* **SOURCE DATA**
⁂

(** * Synthetis: the fragment compositor

    A shallow embedding of the rendering core of the [synthetis] library
    ([lib/Renderer.js], [lib/FragmentManager.js], [lib/Fragment.js],
    [lib/FragmentBody.js], [lib/errors.js] and [lib/render.js]), of the
    interpolation of urls ([lib/Url.js]) and of the method of a route
    ([lib/Route.js]), with the properties its design document states about it
    and further ones read off the code.

    Conventions of the embedding.
    - A JavaScript string is a [string]; a character stands for one code
      unit below 256. A number is an integer of absolute value at most
      [2^53].
    - A plain object is the finite map ([gmap]) of its own properties; a
      property that is read and is not among them is looked up among the
      members of [Object.prototype] ([js_get]). The fragments of a route are
      taken not to be stored under the key [__proto__], which would replace
      that prototype.
    - What is thrown, and what a promise is rejected with, is an [Error]
      object.
    - The fetcher is a function of the calls made before (so it may answer
      two identical calls differently); a call either throws or returns a
      promise, given by the outcome it settles with. The calls are recorded
      in order.
    - An async function runs up to its first [await] when it is called and
      returns a promise; a promise that is not settled is resumed step by
      step, each step running up to the next [await]. The order in which
      the pending promises of a request are resumed is not fixed by the
      code: it is read from a schedule, and the properties hold for every
      schedule. A rendering that is started and never awaited is kept as
      left behind, and goes on at the times the schedule gives it.
    - The libraries [dot] (template engine) and [lodash.get], and
      [url.resolve] of Node, are parameters. *)

From Stdlib Require Import ZArith Ascii String DecimalString.
From stdpp Require Import base option list gmap strings.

⁂

* **EXERCISE INSTRUCTIONS**
Among the lines above, some may hold the string "schedule". State how many, giving the number alone.

* **SOLUTION FOR THIS TASK**
3